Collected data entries
Start of Block

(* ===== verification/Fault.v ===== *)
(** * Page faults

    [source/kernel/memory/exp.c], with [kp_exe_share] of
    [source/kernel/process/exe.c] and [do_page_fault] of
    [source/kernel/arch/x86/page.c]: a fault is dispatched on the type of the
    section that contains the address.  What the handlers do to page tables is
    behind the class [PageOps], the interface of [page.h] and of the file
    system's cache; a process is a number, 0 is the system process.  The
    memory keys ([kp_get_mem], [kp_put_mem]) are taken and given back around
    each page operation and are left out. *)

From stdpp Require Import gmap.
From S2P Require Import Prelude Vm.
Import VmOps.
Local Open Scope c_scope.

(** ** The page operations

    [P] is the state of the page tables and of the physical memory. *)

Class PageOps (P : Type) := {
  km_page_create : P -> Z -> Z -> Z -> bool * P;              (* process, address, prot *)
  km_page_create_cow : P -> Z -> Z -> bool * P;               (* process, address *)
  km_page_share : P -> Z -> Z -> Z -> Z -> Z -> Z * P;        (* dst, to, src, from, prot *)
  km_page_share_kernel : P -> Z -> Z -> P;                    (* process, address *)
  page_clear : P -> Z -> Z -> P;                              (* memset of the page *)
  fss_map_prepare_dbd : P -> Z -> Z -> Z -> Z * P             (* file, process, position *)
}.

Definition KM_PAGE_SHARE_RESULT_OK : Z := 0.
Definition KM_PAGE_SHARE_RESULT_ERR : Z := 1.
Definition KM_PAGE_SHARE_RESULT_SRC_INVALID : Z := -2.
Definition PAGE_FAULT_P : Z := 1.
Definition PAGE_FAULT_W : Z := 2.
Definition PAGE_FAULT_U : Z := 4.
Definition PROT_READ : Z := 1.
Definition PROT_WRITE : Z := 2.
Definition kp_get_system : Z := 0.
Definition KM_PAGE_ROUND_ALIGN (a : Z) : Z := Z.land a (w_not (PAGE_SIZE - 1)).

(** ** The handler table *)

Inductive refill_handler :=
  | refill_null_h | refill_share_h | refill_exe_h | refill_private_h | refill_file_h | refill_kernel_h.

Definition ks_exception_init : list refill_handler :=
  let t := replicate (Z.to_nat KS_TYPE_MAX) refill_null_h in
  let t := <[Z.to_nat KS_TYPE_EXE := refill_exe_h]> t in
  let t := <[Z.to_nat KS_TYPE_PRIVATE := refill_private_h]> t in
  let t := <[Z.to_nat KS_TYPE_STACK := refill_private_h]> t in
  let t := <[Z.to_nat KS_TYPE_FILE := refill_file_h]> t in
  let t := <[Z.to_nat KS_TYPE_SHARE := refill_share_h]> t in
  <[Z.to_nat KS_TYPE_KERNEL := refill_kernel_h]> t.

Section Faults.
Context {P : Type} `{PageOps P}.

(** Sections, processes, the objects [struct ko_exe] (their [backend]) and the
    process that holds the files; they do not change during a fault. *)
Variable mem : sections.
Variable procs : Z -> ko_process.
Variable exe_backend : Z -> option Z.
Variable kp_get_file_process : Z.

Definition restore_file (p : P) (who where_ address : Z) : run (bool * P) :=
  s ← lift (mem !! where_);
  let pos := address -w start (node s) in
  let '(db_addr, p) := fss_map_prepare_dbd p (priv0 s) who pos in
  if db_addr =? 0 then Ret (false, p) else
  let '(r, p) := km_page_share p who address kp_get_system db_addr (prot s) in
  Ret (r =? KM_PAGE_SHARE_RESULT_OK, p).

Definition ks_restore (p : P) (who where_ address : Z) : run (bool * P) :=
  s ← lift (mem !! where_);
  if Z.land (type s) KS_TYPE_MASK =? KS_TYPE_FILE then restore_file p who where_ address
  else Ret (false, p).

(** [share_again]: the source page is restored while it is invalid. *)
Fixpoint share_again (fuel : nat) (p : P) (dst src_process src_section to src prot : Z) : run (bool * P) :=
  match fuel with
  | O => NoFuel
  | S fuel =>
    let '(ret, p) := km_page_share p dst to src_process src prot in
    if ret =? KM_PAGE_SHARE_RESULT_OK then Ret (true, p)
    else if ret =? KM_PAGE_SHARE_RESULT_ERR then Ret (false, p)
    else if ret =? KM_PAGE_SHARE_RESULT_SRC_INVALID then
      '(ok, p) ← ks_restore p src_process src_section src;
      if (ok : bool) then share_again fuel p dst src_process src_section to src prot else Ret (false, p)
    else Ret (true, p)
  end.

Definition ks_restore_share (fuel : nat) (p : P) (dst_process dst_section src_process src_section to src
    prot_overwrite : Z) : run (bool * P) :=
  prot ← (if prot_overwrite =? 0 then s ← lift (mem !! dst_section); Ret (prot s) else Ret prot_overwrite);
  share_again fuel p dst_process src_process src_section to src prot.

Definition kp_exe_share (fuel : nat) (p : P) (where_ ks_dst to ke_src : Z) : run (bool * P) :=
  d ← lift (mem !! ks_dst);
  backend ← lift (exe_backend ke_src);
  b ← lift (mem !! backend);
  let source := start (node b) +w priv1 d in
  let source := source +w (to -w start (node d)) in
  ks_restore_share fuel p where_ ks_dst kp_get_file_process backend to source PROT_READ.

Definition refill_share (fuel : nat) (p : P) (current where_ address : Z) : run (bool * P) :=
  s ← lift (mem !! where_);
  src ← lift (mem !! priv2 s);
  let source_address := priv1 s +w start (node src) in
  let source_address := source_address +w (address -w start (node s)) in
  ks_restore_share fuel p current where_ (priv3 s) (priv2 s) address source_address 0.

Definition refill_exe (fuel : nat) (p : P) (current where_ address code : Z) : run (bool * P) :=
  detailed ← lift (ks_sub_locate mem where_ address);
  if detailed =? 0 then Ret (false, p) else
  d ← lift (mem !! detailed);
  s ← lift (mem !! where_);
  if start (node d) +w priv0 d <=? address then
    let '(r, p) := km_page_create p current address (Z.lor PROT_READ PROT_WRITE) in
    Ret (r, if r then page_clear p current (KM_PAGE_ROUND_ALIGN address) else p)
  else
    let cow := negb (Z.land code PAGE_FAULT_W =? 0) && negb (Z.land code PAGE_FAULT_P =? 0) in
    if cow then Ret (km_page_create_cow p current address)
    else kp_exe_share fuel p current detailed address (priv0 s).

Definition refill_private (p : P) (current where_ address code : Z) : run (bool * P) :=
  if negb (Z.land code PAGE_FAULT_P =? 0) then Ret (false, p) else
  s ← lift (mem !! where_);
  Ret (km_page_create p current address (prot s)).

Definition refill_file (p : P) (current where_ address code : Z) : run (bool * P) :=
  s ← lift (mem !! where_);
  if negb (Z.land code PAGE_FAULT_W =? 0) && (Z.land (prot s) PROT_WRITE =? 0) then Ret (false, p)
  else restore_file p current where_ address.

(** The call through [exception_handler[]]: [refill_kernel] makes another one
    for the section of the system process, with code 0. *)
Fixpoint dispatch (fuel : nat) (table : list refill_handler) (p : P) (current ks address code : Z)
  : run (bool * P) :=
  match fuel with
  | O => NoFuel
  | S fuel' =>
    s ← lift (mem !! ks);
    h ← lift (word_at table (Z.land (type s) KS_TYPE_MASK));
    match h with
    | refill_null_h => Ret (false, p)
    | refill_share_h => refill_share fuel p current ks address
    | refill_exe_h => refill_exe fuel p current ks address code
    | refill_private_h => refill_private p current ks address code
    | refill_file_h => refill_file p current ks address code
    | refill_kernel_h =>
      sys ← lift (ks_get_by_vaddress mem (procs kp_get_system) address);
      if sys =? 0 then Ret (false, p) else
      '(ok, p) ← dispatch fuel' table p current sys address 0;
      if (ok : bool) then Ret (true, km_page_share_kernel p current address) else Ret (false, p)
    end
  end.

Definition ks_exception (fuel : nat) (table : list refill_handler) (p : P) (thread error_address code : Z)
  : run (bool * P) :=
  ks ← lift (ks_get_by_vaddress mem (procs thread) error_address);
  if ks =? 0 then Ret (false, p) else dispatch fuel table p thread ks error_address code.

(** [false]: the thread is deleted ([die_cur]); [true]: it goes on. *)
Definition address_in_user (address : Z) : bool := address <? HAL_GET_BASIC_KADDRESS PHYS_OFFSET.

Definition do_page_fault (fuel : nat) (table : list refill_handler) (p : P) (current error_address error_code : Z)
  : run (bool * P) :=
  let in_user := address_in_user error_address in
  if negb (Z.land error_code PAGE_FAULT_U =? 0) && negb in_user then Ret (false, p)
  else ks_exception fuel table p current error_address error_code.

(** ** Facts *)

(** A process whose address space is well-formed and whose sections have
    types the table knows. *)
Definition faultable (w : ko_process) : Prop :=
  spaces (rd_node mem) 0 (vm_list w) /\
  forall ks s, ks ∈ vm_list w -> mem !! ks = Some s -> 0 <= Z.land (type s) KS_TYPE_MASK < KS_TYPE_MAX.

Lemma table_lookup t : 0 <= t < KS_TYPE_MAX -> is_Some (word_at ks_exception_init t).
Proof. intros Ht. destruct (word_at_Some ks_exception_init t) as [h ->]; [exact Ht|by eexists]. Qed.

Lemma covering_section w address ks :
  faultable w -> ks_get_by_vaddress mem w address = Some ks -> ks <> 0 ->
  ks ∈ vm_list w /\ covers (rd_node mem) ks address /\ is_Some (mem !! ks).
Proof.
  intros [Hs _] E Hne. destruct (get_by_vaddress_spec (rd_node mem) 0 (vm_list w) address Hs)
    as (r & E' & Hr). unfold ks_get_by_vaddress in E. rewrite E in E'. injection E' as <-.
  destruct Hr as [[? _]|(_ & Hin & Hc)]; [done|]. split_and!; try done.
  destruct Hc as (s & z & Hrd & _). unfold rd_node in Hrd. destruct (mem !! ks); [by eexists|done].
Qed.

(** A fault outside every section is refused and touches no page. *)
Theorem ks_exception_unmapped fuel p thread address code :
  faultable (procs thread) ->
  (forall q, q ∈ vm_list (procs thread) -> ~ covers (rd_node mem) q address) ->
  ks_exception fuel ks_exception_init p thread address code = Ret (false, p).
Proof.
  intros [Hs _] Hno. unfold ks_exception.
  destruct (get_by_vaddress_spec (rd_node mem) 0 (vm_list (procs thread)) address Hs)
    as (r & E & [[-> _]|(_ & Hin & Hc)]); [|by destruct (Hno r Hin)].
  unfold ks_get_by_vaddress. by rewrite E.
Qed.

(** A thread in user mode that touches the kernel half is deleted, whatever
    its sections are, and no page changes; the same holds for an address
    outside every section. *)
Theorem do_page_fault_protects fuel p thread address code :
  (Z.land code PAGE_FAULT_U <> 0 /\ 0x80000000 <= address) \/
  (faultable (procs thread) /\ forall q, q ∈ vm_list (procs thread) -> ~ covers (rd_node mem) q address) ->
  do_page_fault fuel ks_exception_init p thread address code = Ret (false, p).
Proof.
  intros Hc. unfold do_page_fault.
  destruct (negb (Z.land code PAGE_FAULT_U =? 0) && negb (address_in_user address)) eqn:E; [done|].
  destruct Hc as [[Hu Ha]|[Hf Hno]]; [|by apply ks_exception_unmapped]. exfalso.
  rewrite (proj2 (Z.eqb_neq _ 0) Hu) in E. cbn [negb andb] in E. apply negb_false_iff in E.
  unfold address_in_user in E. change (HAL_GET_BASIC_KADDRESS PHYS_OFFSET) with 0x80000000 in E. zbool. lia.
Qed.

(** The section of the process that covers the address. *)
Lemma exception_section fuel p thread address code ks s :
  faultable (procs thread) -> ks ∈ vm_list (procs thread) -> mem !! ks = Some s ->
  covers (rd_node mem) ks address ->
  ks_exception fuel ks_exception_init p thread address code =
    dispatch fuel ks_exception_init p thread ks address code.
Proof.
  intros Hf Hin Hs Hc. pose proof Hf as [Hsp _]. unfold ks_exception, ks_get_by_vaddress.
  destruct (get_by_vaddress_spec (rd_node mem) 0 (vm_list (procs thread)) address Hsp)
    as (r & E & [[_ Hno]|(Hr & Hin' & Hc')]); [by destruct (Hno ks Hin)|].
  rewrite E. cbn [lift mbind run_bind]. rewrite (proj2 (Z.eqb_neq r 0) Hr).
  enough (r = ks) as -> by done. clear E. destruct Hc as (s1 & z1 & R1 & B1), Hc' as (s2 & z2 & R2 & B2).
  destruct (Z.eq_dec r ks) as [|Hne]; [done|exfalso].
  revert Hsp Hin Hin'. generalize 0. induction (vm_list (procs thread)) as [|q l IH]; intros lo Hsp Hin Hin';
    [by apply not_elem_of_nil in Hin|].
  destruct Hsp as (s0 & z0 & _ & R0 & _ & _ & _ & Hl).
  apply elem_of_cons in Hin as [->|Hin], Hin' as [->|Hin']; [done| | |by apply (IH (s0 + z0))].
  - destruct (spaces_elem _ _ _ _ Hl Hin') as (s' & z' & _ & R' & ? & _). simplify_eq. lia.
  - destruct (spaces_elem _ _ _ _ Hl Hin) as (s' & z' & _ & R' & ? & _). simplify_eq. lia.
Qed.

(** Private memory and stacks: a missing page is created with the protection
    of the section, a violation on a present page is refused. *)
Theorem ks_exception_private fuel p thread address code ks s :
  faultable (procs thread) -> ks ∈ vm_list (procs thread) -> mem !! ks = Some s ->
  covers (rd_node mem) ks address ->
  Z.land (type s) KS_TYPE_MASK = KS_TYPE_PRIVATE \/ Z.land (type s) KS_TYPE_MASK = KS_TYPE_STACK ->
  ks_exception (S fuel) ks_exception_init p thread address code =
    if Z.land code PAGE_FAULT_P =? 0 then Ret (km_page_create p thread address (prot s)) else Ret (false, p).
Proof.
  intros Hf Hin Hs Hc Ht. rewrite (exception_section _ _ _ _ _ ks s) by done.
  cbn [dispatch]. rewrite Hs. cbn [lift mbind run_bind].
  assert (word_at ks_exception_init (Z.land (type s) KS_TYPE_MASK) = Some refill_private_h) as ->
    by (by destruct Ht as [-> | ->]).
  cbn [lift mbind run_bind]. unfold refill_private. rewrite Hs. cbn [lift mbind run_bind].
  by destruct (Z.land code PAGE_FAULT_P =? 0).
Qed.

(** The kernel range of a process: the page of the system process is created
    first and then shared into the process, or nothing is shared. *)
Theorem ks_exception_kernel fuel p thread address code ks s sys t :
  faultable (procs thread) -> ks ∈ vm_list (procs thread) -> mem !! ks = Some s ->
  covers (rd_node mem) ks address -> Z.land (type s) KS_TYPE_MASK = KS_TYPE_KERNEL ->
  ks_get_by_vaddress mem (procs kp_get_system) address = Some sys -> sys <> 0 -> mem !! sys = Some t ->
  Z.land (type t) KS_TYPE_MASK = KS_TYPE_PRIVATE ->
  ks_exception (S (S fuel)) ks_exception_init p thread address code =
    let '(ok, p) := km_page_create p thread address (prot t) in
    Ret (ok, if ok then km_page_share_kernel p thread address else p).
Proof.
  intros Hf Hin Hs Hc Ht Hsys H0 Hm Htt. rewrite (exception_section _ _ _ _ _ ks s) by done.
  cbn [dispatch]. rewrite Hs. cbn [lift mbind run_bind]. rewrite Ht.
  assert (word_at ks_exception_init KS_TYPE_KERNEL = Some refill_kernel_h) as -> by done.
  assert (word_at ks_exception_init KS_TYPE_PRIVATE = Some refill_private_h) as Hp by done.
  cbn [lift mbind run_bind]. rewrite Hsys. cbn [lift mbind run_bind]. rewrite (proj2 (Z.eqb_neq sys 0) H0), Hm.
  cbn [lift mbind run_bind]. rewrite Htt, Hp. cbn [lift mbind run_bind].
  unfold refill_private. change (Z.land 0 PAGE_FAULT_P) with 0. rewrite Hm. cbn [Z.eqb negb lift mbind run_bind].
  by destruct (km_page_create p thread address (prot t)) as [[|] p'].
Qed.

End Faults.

End of Block

* _What is expected_
Transcribe, word for word, the data above from its first line through the line with "Definition KM_PAGE_SHARE_RESULT_ERR : Z := 1.", and include nothing else.

* _Answer for the task_
(* ===== verification/Fault.v ===== *)
(** * Page faults

    [source/kernel/memory/exp.c], with [kp_exe_share] of
    [source/kernel/process/exe.c] and [do_page_fault] of
    [source/kernel/arch/x86/page.c]: a fault is dispatched on the type of the
    section that contains the address.  What the handlers do to page tables is
    behind the class [PageOps], the interface of [page.h] and of the file
    system's cache; a process is a number, 0 is the system process.  The
    memory keys ([kp_get_mem], [kp_put_mem]) are taken and given back around
    each page operation and are left out. *)

From stdpp Require Import gmap.
From S2P Require Import Prelude Vm.
Import VmOps.
Local Open Scope c_scope.

(** ** The page operations

    [P] is the state of the page tables and of the physical memory. *)

Class PageOps (P : Type) := {
  km_page_create : P -> Z -> Z -> Z -> bool * P;              (* process, address, prot *)
  km_page_create_cow : P -> Z -> Z -> bool * P;               (* process, address *)
  km_page_share : P -> Z -> Z -> Z -> Z -> Z -> Z * P;        (* dst, to, src, from, prot *)
  km_page_share_kernel : P -> Z -> Z -> P;                    (* process, address *)
  page_clear : P -> Z -> Z -> P;                              (* memset of the page *)
  fss_map_prepare_dbd : P -> Z -> Z -> Z -> Z * P             (* file, process, position *)
}.

Definition KM_PAGE_SHARE_RESULT_OK : Z := 0.
Definition KM_PAGE_SHARE_RESULT_ERR : Z := 1.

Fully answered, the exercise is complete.